Instructor: Prof. Honglak Lee
Instructor webpage:
Office hours: Th 5pm-6pm, 3773 CSE
Classroom: 1690 CSE
Time: M W 10:30am-12pm

Course Description
Machine learning has proved a powerful tool for artificial intelligence and data mining problems. However, its success has usually relied on having a good feature representation of the data, and having a poor representation can severely limit the performance of learning algorithms. These feature representations are often hand-designed, require significant amounts of domain knowledge and human labor, and do not generalize well to new domains.

To address these issues, there has been much interest in algorithms that learn feature hierarchies from unlabeled data. For example, methods such as deep belief networks, sparse coding-based methods, convolutional networks, and deep Boltzmann machines, have shown promise and have been successfully applied to a variety of tasks in computer vision, audio processing, natural language processing, information retrieval, and robotics.

In this seminar course, we will focus on reviewing principles and recent progress in unsupervised feature learning algorithms, with a goal of developing useful features for machine learning applications. Topics include clustering, sparse coding, autoencoders, restricted Boltzmann machines, and deep belief networks. The course will require an open-ended research project.

Course Schedule

Text books
There is no required textbooks.

EECS 492 or 545 (desirable but not required);
Linear algebra and some knowledge of probability and statistics;
Programming experience in MATLAB, python, or C.
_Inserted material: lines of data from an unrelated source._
(** [list_printers], by the two answers of [lpstat]. *)
Lemma list_printers_run {S} (sys : printing_system) (s : S) :
  exists f,
    list_printers sys s =
      (s,
       Core (EvRun ["lpstat"; "-p"])
         :: match check_output sys ["lpstat"; "-p"] with
            | Ok _ => []
            | Raise e => [StartupLog ERROR (MsgListFailed e)]
            end
         ++ [Core (EvRun ["lpstat"; "-d"])],
       Returned f) /\
    (forall e, check_output sys ["lpstat"; "-p"] = Raise e -> printers f = []) /\
    (forall p, p ∈ printers f ->
       exists out line rest,
         check_output sys ["lpstat"; "-p"] = Ok out /\
         line ∈ PyText.splitlines out /\
         PyText.split line = "printer" :: p :: rest) /\
    default_printer f =
      match check_output sys ["lpstat"; "-d"] with
      | Ok out =>
          if PyText.contains ":" (Py.strip out)
          then option_map Py.strip (PyText.split1 ":" (Py.strip out) !! 1%nat)
          else None
      | Raise _ => None
      end.
Proof.
  unfold list_printers, list_printers_body.
  unfold p_bind at 1. unfold p_try_except at 1. unfold p_bind at 1.
  rewrite run_check_output_run.
  assert (Hsecond : forall st : found, exists st',
    p_try_except
      (let+ d_out := run_check_output sys ["lpstat"; "-d"] in
       if PyText.contains ":" (Py.strip d_out)
       then match PyText.split1 ":" (Py.strip d_out) !! 1%nat with
            | Some name => set_default (Py.strip name)
            | None => from_core (lift (Raise (Exn "IndexError")))
            end
       else p_ret tt)
      (fun _ => p_ret tt) st
    = (st', [Core (EvRun ["lpstat"; "-d"])], Returned tt) /\
    printers st' = printers st /\
    default_printer st' =
      match check_output sys ["lpstat"; "-d"] with
      | Ok out =>
          if PyText.contains ":" (Py.strip out)
          then option_map Py.strip (PyText.split1 ":" (Py.strip out) !! 1%nat)
          else default_printer st
      | Raise _ => default_printer st
      end).
  { intros st. unfold p_try_except, p_bind. rewrite run_check_output_run.
    destruct (check_output sys ["lpstat"; "-d"]) as [out|e];
      cbn [outcome_of_result].
    2: { exists st. auto. }
    destruct (PyText.contains ":" (Py.strip out)) eqn:Hc.
    2: { exists st. auto. }
    destruct (split1_from_two ":" EmptyString (Py.strip out) Hc)
      as (a & b & Hsplit).
    unfold PyText.split1. rewrite Hsplit. cbn [lookup list_lookup].
    eexists. split; [reflexivity|]. auto. }
  destruct (check_output sys ["lpstat"; "-p"]) as [out|e];
    cbn [outcome_of_result].
  - destruct (printer_lines_run (PyText.splitlines out) (Found [] None))
      as (st1 & -> & Hd1 & Hp1).
    destruct (Hsecond st1) as (st2 & -> & Hp2 & Hd2).
    exists st2. split; [reflexivity|]. split; [discriminate|]. split.
    + intros p Hin. rewrite Hp2 in Hin.
      destruct (Hp1 p Hin) as [Hnil|(line & rest & Hl & Hs)].
      * cbn [printers] in Hnil. now apply elem_of_nil in Hnil.
      * exists out, line, rest. auto.
    + rewrite Hd2, Hd1. cbn [default_printer].
      destruct (check_output sys ["lpstat"; "-d"]) as [d|?]; [|reflexivity].
      destruct (PyText.contains ":" (Py.strip d)); reflexivity.
  - unfold p_err, p_emit.
    destruct (Hsecond (Found [] None)) as (st2 & -> & Hp2 & Hd2).
    exists st2. split; [reflexivity|]. split; [auto|]. split.
    + intros p Hin. rewrite Hp2 in Hin. cbn [printers] in Hin.
      now apply elem_of_nil in Hin.
    + rewrite Hd2. cbn [default_printer].
      destruct (check_output sys ["lpstat"; "-d"]) as [d|?]; [|reflexivity].
      destruct (PyText.contains ":" (Py.strip d)); reflexivity.
Qed.

(** X12. [list_printers] always returns: it runs both [lpstat -p] and
    [lpstat -d], whatever the first one did. When [lpstat -p] fails the
    list is empty and one error line is logged; when [lpstat -d] fails, or
    its answer has no colon, there is no default and nothing is logged for
    it; a default is found exactly when the answer has a colon. *)
Theorem list_printers_always_returns {S} (sys : printing_system) (s : S) :
  exists t f,
    list_printers sys s = (s, t, Returned f) /\
    List.filter is_command t
      = [Core (EvRun ["lpstat"; "-p"]); Core (EvRun ["lpstat"; "-d"])] /\
    (forall e, check_output sys ["lpstat"; "-p"] = Raise e ->
       printers f = [] /\
       t = [Core (EvRun ["lpstat"; "-p"]);
            StartupLog ERROR (MsgListFailed e);
            Core (EvRun ["lpstat"; "-d"])]) /\
    (forall out, check_output sys ["lpstat"; "-p"] = Ok out ->
       t = [Core (EvRun ["lpstat"; "-p"]); Core (EvRun ["lpstat"; "-d"])]) /\
    (forall e, check_output sys ["lpstat"; "-d"] = Raise e ->
       default_printer f = None) /\
    (forall out, check_output sys ["lpstat"; "-d"] = Ok out ->
       (PyText.contains ":" (Py.strip out) = true <->
        exists name, default_printer f = Some name)).
Proof.
  destruct (list_printers_run sys s) as (f & Hrun & Hfail & _ & Hd).
  eexists. exists f. split; [exact Hrun|].
  split; [destruct (check_output sys ["lpstat"; "-p"]); reflexivity|].
  split; [intros e He; split; [eauto | now rewrite He]|].
  split; [intros out Ho; now rewrite Ho|].
  split; [intros e He; now rewrite Hd, He|].
  intros out Ho. rewrite Hd, Ho.
  destruct (PyText.contains ":" (Py.strip out)) eqn:Hc.
  - destruct (split1_from_two ":" EmptyString (Py.strip out) Hc)
      as (a & b & Hsplit).
    unfold PyText.split1. rewrite Hsplit. simpl. split; eauto.
  - split; [discriminate | intros [? ?]; discriminate].
Qed.

Lemma list_printers_always_returns_witness :
  exists t f,
    list_printers (lpstat_answers (Raise (Exn "FileNotFoundError"))
                     (Ok "system default destination: HP")) tt
      = (tt, t, Returned f) /\
    printers f = [] /\ default_printer f = Some "HP".
Proof.
  destruct (list_printers_always_returns
              (lpstat_answers (Raise (Exn "FileNotFoundError"))
                 (Ok "system default destination: HP")) tt)
    as (t & f & Hrun & _ & Hp & _).
  exists t, f. split; [exact Hrun|].
  split; [apply (Hp (Exn "FileNotFoundError")); reflexivity|].
  revert Hrun. vm_compute. now intros [= <- <-].
Defined.

(** X13. Every printer name [list_printers] returns is the second word of a
    line of the [lpstat -p] answer whose first word is [printer]; it is not
    empty and holds no white space. *)
Theorem listed_printers_are_words {S} (sys : printing_system) (s s' : S)
    (t : list startup_event) (f : found) (p : string) :
  list_printers sys s = (s', t, Returned f) ->
  p ∈ printers f ->
  p <> "" /\ is_word p = true /\
  exists out line rest,
    check_output sys ["lpstat"; "-p"] = Ok out /\
    line ∈ PyText.splitlines out /\
    PyText.split line = "printer" :: p :: rest.
Proof.
  intros Hrun Hin.
  destruct (list_printers_run sys s) as (f' & Hrun' & _ & Hwords & _).
  rewrite Hrun in Hrun'. injection Hrun' as _ _ <-.
  destruct (Hwords p Hin) as (out & line & rest & Ho & Hl & Hs).
  assert (Hw : Forall (fun x => x <> "" /\ is_word x = true)
                 (PyText.split line)).
  { apply split_from_words. reflexivity. }
  rewrite Hs in Hw. apply Forall_cons in Hw as [_ Hw].
  apply Forall_cons in Hw as [[Hne Hword] _].
  repeat split; try assumption. eauto.
Qed.

Lemma listed_printers_are_words_witness :
  "Brother" <> "" /\ is_word "Brother" = true /\
  exists out line rest,
    check_output
      (lpstat_answers (Ok "printer HP is idle.
scheduler is running
printer  Brother  disabled") (Raise (Exn "none")))
      ["lpstat"; "-p"] = Ok out /\
    line ∈ PyText.splitlines out /\
    PyText.split line = "printer" :: "Brother" :: rest.
Proof.
  apply (listed_printers_are_words
           (lpstat_answers (Ok "printer HP is idle.
scheduler is running
printer  Brother  disabled") (Raise (Exn "none")))
           tt tt
           [Core (EvRun ["lpstat"; "-p"]); Core (EvRun ["lpstat"; "-d"])]
           (Found ["HP"; "Brother"] None) "Brother").
  - vm_compute. reflexivity.
  - apply list_elem_of_further, list_elem_of_here.
Defined.

(** ** The main block *)







(** [main], by what the choice of the printer and the prompts do. *)
Lemma main_run (sys : printing_system) (ws : list world) (folder : string)
    (lines : list string) :
  exists t0 f,
    list_printers sys lines = (lines, t0, Returned f) /\
    main sys ws folder lines =
      match choose_printer (printers f) (default_printer f) lines with
      | (l1, t1, Returned printer) =>
          match get_print_options l1 with
          | (l2, t2, Ok o) =>
              (l2,
               t0 ++ t1 ++ map Core t2
                  ++ map Core (trace_of (watch_folder ws folder printer o))
                  ++ [StartupLog INFO MsgStopping],
               Exited 0)
          | (l2, t2, Raise e) => (l2, t0 ++ t1 ++ map Core t2, Raised e)
          end
      | (l1, t1, Raised e) => (l1, t0 ++ t1, Raised e)
      | (l1, t1, Exited code) => (l1, t0 ++ t1, Exited code)
      end.
Proof.
  destruct (list_printers_run sys lines) as (f & Hrun & _).
  eexists. exists f. split; [exact Hrun|].
  unfold main. unfold p_bind at 1. rewrite Hrun.
  unfold p_bind at 1.
  destruct (choose_printer (printers f) (default_printer f) lines)
    as [[l1 t1] [printer|e|code]]; try reflexivity.
  unfold p_bind at 1. unfold from_core.
  destruct (get_print_options l1) as [[l2 t2] [o|e]];
    cbn [outcome_of_result]; [|reflexivity].
  destruct (watch_folder_state ws folder printer o) as (_ & _ & Hr).
  destruct (watch_folder ws folder printer o) as [[h3 t3] r3].
  unfold result_of, trace_of in *; cbn [fst snd] in *. subst r3.
  reflexivity.
Qed.

(** X14. When no printer is found, [main] stops with exit status 1 right
    after the error line: no line of input is read, no prompt is shown and
    no [lp] command is run. This is the case whenever [lpstat -p] fails. *)
Theorem main_exits_without_printers (sys : printing_system) (ws : list world)
    (folder : string) (lines : list string) :
  (forall t0 f,
     list_printers sys lines = (lines, t0, Returned f) ->
     printers f = [] ->
     main sys ws folder lines
       = (lines, t0 ++ [StartupLog ERROR MsgNoPrinters], Exited 1)) /\
  (forall e,
     check_output sys ["lpstat"; "-p"] = Raise e ->
     main sys ws folder lines =
       (lines,
        [Core (EvRun ["lpstat"; "-p"]); StartupLog ERROR (MsgListFailed e);
         Core (EvRun ["lpstat"; "-d"]); StartupLog ERROR MsgNoPrinters],
        Exited 1)).
Proof.
  destruct (main_run sys ws folder lines) as (t0 & f & Hrun & Hmain).
  split.
  - intros t0' f' Hrun' Hnil. rewrite Hrun in Hrun'.
    injection Hrun' as <- <-. rewrite Hmain, Hnil. reflexivity.
  - intros e He.
    destruct (list_printers_run sys lines) as (f' & Hrun' & Hfail & _).
    rewrite Hrun in Hrun'. rewrite He in Hrun'.
    injection Hrun' as -> <-.
    rewrite Hmain, (Hfail e He). reflexivity.
Qed.

Lemma main_exits_without_printers_witness :
  main (lpstat_answers (Raise (Exn "FileNotFoundError")) (Ok "x: HP"))
    [two_pdfs 10 Exit0] "/w" ["1"; ""; ""; ""; ""; ""] =
  (["1"; ""; ""; ""; ""; ""],
   [Core (EvRun ["lpstat"; "-p"]);
    StartupLog ERROR (MsgListFailed (Exn "FileNotFoundError"));
    Core (EvRun ["lpstat"; "-d"]); StartupLog ERROR MsgNoPrinters],
   Exited 1).
Proof.
  apply (proj2 (main_exits_without_printers
                  (lpstat_answers (Raise (Exn "FileNotFoundError"))
                     (Ok "x: HP"))
                  [two_pdfs 10 Exit0] "/w" ["1"; ""; ""; ""; ""; ""])
           (Exn "FileNotFoundError")).
  reflexivity.
Defined.


(** The four endings, one input each. *)
Example main_four_endings :
  let sys := lpstat_answers (Ok "printer HP is idle.") (Ok "x: HP") in
  p_outcome_of (main sys [two_pdfs 10 Exit0] "/w" ["1"; ""; ""; ""; ""; ""])
    = Exited 0 /\
  p_outcome_of (main (lpstat_answers (Ok "") (Ok "")) [two_pdfs 10 Exit0] "/w"
                  ["1"; ""; ""; ""; ""; ""]) = Exited 1 /\
  p_outcome_of (main sys [two_pdfs 10 Exit0] "/w" ["1"; ""; ""])
    = Raised (Exn "EOFError") /\
  p_outcome_of (main sys [two_pdfs 10 Exit0] "/w"
                  ["1"; ""; String "178" ""; ""; ""; ""])
    = Raised (Exn "ValueError").
Proof. repeat split; vm_compute; reflexivity. Qed.

(** ** Numbers and lines read back *)

Lemma int_digits_of_uint_acc (d : Decimal.uint) (acc : positive) :
  Py.int_digits (Z.pos acc) (NilEmpty.string_of_uint d)
    = Z.pos (Pos.of_uint_acc d acc).
Proof.
  revert acc; induction d as [|d IH|d IH|d IH|d IH|d IH|d IH|d IH|d IH|d IH|d IH];
    intros acc; [reflexivity|..];
    cbn [NilEmpty.string_of_uint Py.int_digits Pos.of_uint_acc];
    rewrite <- IH; f_equal;
    match goal with
    | |- context [Z.of_nat (nat_of_ascii ?c)] =>
        let v := eval vm_compute in (Z.of_nat (nat_of_ascii c)) in
        change (Z.of_nat (nat_of_ascii c)) with v
    end; lia.
Qed.

Lemma int_digits_of_uint (d : Decimal.uint) :
  Py.int_digits 0 (NilEmpty.string_of_uint d) = Z.of_N (Pos.of_uint d).
Proof.
  induction d as [|d IH|d IH|d IH|d IH|d IH|d IH|d IH|d IH|d IH|d IH];
    [reflexivity|..];
    cbn [NilEmpty.string_of_uint Py.int_digits Pos.of_uint]; [exact IH|..];
    apply (int_digits_of_uint_acc d).
Qed.

Lemma all_decimal_of_uint (d : Decimal.uint) :
  Py.all_decimal (NilEmpty.string_of_uint d) = true.
Proof.
  induction d as [|d IH|d IH|d IH|d IH|d IH|d IH|d IH|d IH|d IH|d IH];
    [reflexivity|..];
    cbn [NilEmpty.string_of_uint Py.all_decimal]; rewrite IH; reflexivity.
Qed.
Attendance and participation: 10%
Homework: 10%
Paper presentations: 30%
Project: 50%

There will be a programming assignment to implement a basic unsupervised feature learning algorithm.

Paper presentation
Each student will present the assigned papers and lead discussions for one or two classes. All students are required to read the assigned papers before class.

This course is intended to be research-oriented. Students are encouraged to develop new unsupervised feature learning algorithms, find interesting applications, or apply to their own research problems. Please talk to the instructor before deciding about the project topic. There will be final presentations and report. Grading will be based on progress report (10%), final report(30%), and final presentation (10%).